In this respect, the association insists, it is “critical that the [European] Commission and EMA interpret the Clinical Trial Regulation in a manner that respects patient privacy, the integrity of regulatory decision-making, and incentives for companies to make long-term investments in biomedical research”.
Applied in practice
According to EFPIA director general Richard Bergstrom, the success of the regulation will “depend on how it is applied in practice”.
It will be “essential to collaborate with relevant stakeholders and ensure they have the opportunity to provide input”, he stressed. “This is a must if we are to achieve a system that will foster the innovation we need to improve patient outcomes”.
That includes promoting collaboration between ethics committees and ensuring that clinical-trial applications are assessed “in the shortest time frame possible”.
The UK’s BioIndustry Association (BIA) echoed these sentiments, saying it “remains committed to ensuring that the new legislation delivers what it was intended to do – to improve Europe’s attractiveness as a location for clinical research”.
For that to happen, though, “we now need to ensure the legislation delivers simplification, efficiency, standardisation and speed in starting clinical trials”, BIA noted.
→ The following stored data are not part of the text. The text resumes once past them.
(* ===== verification/Android.v ===== *)
(** The Android bindings of [src/src/lib.rs] ([mod android]): a client handed to
    Java as a number, the address of the client on the heap.

    Addresses are typed here: a heap cell remembers what was allocated in it,
    and a function that uses an address as something else, or after it was freed,
    is undefined ([None]).  The functions of [jni] are represented by what they
    are called with. *)
From S2P Require Import Prelude Io Net AddrText HttpReader Config EventBus EventJson Lru StreamFlow Codec Client ClientRun ClientTunnel Cli.

#[local] Open Scope string_scope.
#[local] Open Scope Z_scope.

(** [convert_jstring]: [None] is Java's null. *)
Definition convert_jstring (jstr : option string) : string := default "" jstr.

(** [nativeInitLogger]: the filter it installs. *)
Definition native_init_logger (jlog_level : option string) : string :=
  log_filter (loglevel_value (convert_jstring jlog_level)).

(** What an address may hold. *)
Inductive cell : Type :=
| BoxClient (c : Client)               (** [Box<Client>] *)
| ArcMutexClient (c : Client).         (** [Arc<Mutex<Client>>] *)

(** The heap, and the clients [start_tunneling] was called on. *)
Record native : Type := Native { nt_heap : gmap Z cell; nt_running : list running_client }.

Definition native_init : native := Native ∅ [].

Record native_create_args : Type := NativeCreateArgs {
  j_server_addr : option string;
  j_tcp_mappings : option string;
  j_udp_mappings : option string;
  j_dot_server : option string;
  j_dns_server : option string;
  j_sni_names : option string;
  j_password : option string;
  j_cert_file_path : option string;
  j_workers : Z;                       (** a [jint] is 32 bits wide and signed *)
  j_wait_before_retry_ms : Z;
  j_quic_timeout_ms : Z;
  j_hop_timeout_ms : Z
}.

Section android.
Context (parse_server_name : string → option server_name) (num_cpus : Z).

(** [ClientConfig::create] takes seven arguments more than [nativeCreate]
    passes. *)
Context (zstd http : bool) (zstd_level zstd_window_log : Z) (zstd_dict : string)
  (zstd_pair_ttl_secs zstd_flush_interval_ms : Z).

(** [nativeCreate]; [ptr] is the address the allocator gives.  An [as u64] of a
    negative [jint] wraps. *)
Definition native_create (args : native_create_args) (ptr : Z) (s : native) : Z * native :=
  match create parse_server_name num_cpus
          (convert_jstring (j_server_addr args)) (convert_jstring (j_password args))
          (convert_jstring (j_cert_file_path args)) (convert_jstring (j_tcp_mappings args))
          (convert_jstring (j_udp_mappings args)) (convert_jstring (j_dot_server args))
          (convert_jstring (j_dns_server args)) (convert_jstring (j_sni_names args))
          (wrap 64 (j_workers args)) (wrap 64 (j_wait_before_retry_ms args)) (wrap 64 (j_quic_timeout_ms args))
          0 0 0 0 (wrap 64 (j_hop_timeout_ms args))
          zstd http zstd_level zstd_window_log zstd_dict zstd_pair_ttl_secs zstd_flush_interval_ms with
  | Ok config => (ptr, Native (<[ptr := BoxClient (client_new parse_server_name config)]> (nt_heap s)) (nt_running s))
  | Err _ => (0, s)
  end.

(** [nativeStop]: the box is dropped, the client is not told to stop. *)
Definition native_stop (client_ptr : Z) (s : native) : option native :=
  if decide (client_ptr = 0) then Some s
  else match nt_heap s !! client_ptr with
       | Some (BoxClient _) => Some (Native (delete client_ptr (nt_heap s)) (nt_running s))
       | _ => None
       end.

(** [&mut *(client_ptr as *mut Arc<Mutex<Client>>)], locked. *)
Definition lock_client (client_ptr : Z) (s : native) : option Client :=
  match nt_heap s !! client_ptr with Some (ArcMutexClient c) => Some c | _ => None end.

(** [nativeStartTunnelling] with the thread it spawns. *)
Definition native_start_tunnelling (client_ptr : Z) (s : native) : option native :=
  if decide (client_ptr = 0) then Some s
  else c ← lock_client client_ptr s;
       running ← start_tunneling c;
       Some (Native (nt_heap s) (running :: nt_running s)).

Definition native_get_state (client_ptr : Z) (s : native) : option string :=
  if decide (client_ptr = 0) then Some ""
  else display_client_state ∘ get_state ∘ cl_state <$> lock_client client_ptr s.

(** [nativeSetEnableOnInfoReport]: registers a listener whose thread passes the
    JSON of every event to Java's [onInfo]. *)
Definition native_set_enable_on_info_report (client_ptr : Z) (enable : bool) (s : native) : option native :=
  if decide (client_ptr = 0) then Some s
  else c ← lock_client client_ptr s;
       if enable && negb (has_event_listeners (cl_state c)) then
         let st := (register_for_events (cl_state c)).2 in
         Some (Native (<[client_ptr := ArcMutexClient (MkClient (cl_config c) st (cl_traffic_reporter_once c)
                          (cl_next_tunnel_id c) (cl_sni_rotation c) (cl_codec_stats c))]> (nt_heap s)) (nt_running s))
       else Some s.

(** The thread of the listener: what [onInfo] is called with; [new_string] makes
    a string of Java, which may fail. *)
Definition on_info `{SerdeJson} {J} (new_string : string → option J) (events : list TunnelEvent) : list J :=
  omap (λ e, match to_json e with Ok json => new_string json | Err _ => None end) events.

(** * Calls from Java *)
Inductive native_call : Type :=
| CallCreate (args : native_create_args) (ptr : Z)
| CallStop (p : Z)
| CallStart (p : Z)
| CallGetState (p : Z)
| CallSetEnable (p : Z) (enable : bool).

Definition native_exec_call (c : native_call) (s : native) : option native :=
  match c with
  | CallCreate args ptr => if decide (ptr = 0 ∨ is_Some (nt_heap s !! ptr)) then None else Some (native_create args ptr s).2
  | CallStop p => native_stop p s
  | CallStart p => native_start_tunnelling p s
  | CallGetState p => (λ _, s) <$> native_get_state p s
  | CallSetEnable p enable => native_set_enable_on_info_report p enable s
  end.

Fixpoint native_exec (cs : list native_call) (s : native) : option native :=
  match cs with
  | [] => Some s
  | c :: cs' => s ← native_exec_call c s; native_exec cs' s
  end.

(** Only [nativeCreate] allocates, and it allocates boxes. *)
Definition boxes_only (s : native) : Prop :=
  nt_running s = [] ∧ ∀ p c, nt_heap s !! p = Some c → ∃ client, c = BoxClient client.

Lemma boxes_only_lock s p : boxes_only s → lock_client p s = None.
Proof.
  intros [_ Hs]. unfold lock_client. destruct (nt_heap s !! p) as [c|] eqn:Hp; [|done].
  by destruct (Hs p c Hp) as [client ->].
Qed.

Lemma native_exec_call_boxes c s s' : boxes_only s → native_exec_call c s = Some s' → boxes_only s'.
Proof.
  intros Hs. pose proof Hs as [Hr Hb].
  destruct c as [args ptr|p|p|p|p enable]; cbn [native_exec_call].
  - case_decide; [done|]. intros [= <-]. unfold native_create. case_match; [|done]. split; [done|].
    intros q cl. cbn [snd nt_heap]. rewrite lookup_insert_Some. intros [[_ <-]|[_ Hq]]; [by eexists|by eapply Hb].
  - unfold native_stop. case_decide; [by intros [= <-]|]. repeat case_match; try done. intros [= <-].
    split; [done|]. intros q cl. cbn [nt_heap]. rewrite lookup_delete_Some. intros [_ Hq]. by eapply Hb.
  - unfold native_start_tunnelling. case_decide; [by intros [= <-]|]. by rewrite boxes_only_lock.
  - unfold native_get_state. case_decide; [by intros [= <-]|]. by rewrite boxes_only_lock.
  - unfold native_set_enable_on_info_report. case_decide; [by intros [= <-]|]. by rewrite boxes_only_lock.
Qed.

Lemma native_exec_boxes cs s s' : boxes_only s → native_exec cs s = Some s' → boxes_only s'.
Proof.
  revert s. induction cs as [|c cs IH]; intros s Hs; cbn [native_exec]; [by intros [= <-]|].
  destruct (native_exec_call c s) as [s1|] eqn:Hc; [|done]. cbn [mbind option_bind].
  apply IH. by eapply native_exec_call_boxes.
Qed.

(** The handle Java gets is not what the other functions take it for.
    [nativeCreate] hands out the address of a client; [nativeStartTunnelling],
    [nativeGetState] and [nativeSetEnableOnInfoReport] read a shared, locked
    client there.  Whatever was called before, calling any of them with a handle
    that is not null is undefined, so no tunnel is ever started; only [nativeStop]
    agrees with [nativeCreate]. *)
Theorem native_handles_confused cs s p enable :
  native_exec cs native_init = Some s → p ≠ 0 →
  native_start_tunnelling p s = None ∧ native_get_state p s = None ∧
  native_set_enable_on_info_report p enable s = None ∧ nt_running s = [] ∧
  (is_Some (nt_heap s !! p) → is_Some (native_stop p s)).
Proof.
  intros He Hp. assert (Hs : boxes_only s) by (eapply native_exec_boxes; [|done]; done).
  unfold native_start_tunnelling, native_get_state, native_set_enable_on_info_report, native_stop.
  rewrite !decide_False, !boxes_only_lock by done. split_and!; [done..|apply Hs|].
  intros [c Hc]. rewrite Hc. by destruct (proj2 Hs p c Hc) as [client ->].
Qed.
End android.

(** ** Witness *)
Definition sample_native_args : native_create_args :=
  NativeCreateArgs (Some "10.0.0.1:443") (Some "OUT^8000^ANY") None None None None (Some "secret") None 0 5000 0 (-1).
Definition sample_native : option native :=
  native_exec sample_server_name 8 false false 9 24 "" 0 0 [CallCreate sample_native_args 4096] native_init.

Lemma native_handles_confused_witness :
  ∃ s, sample_native = Some s ∧ native_start_tunnelling 4096 s = None ∧ is_Some (native_stop 4096 s).
Proof.
  destruct sample_native as [s|] eqn:E; [|by vm_compute in E]. exists s. split; [done|].
  destruct (native_handles_confused sample_server_name 8 false false 9 24 "" 0 0
    [CallCreate sample_native_args 4096] s 4096 true E) as (Hstart & _ & _ & _ & Hstop); [done|].
  split; [exact Hstart|]. apply Hstop. vm_compute in E. injection E as <-. eexists. reflexivity.
Defined.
As such, the regulation must be “adopted and implemented in a practical and consistent way”, the association added, promising to work with regulators including the EMA and the UK’s Medicines and Healthcare products Regulatory Agency “to ensure the future EU Portal system is efficient, user-friendly and secure”.
As the regulation will be taking effect in 2016, “I would encourage companies planning trials in the next couple of years to use the Voluntary Harmonisation Procedure for multinational clinical trials and engage with the BIA as we consult members on implementation measures”, stated Steve Bates, the association’s chief executive officer.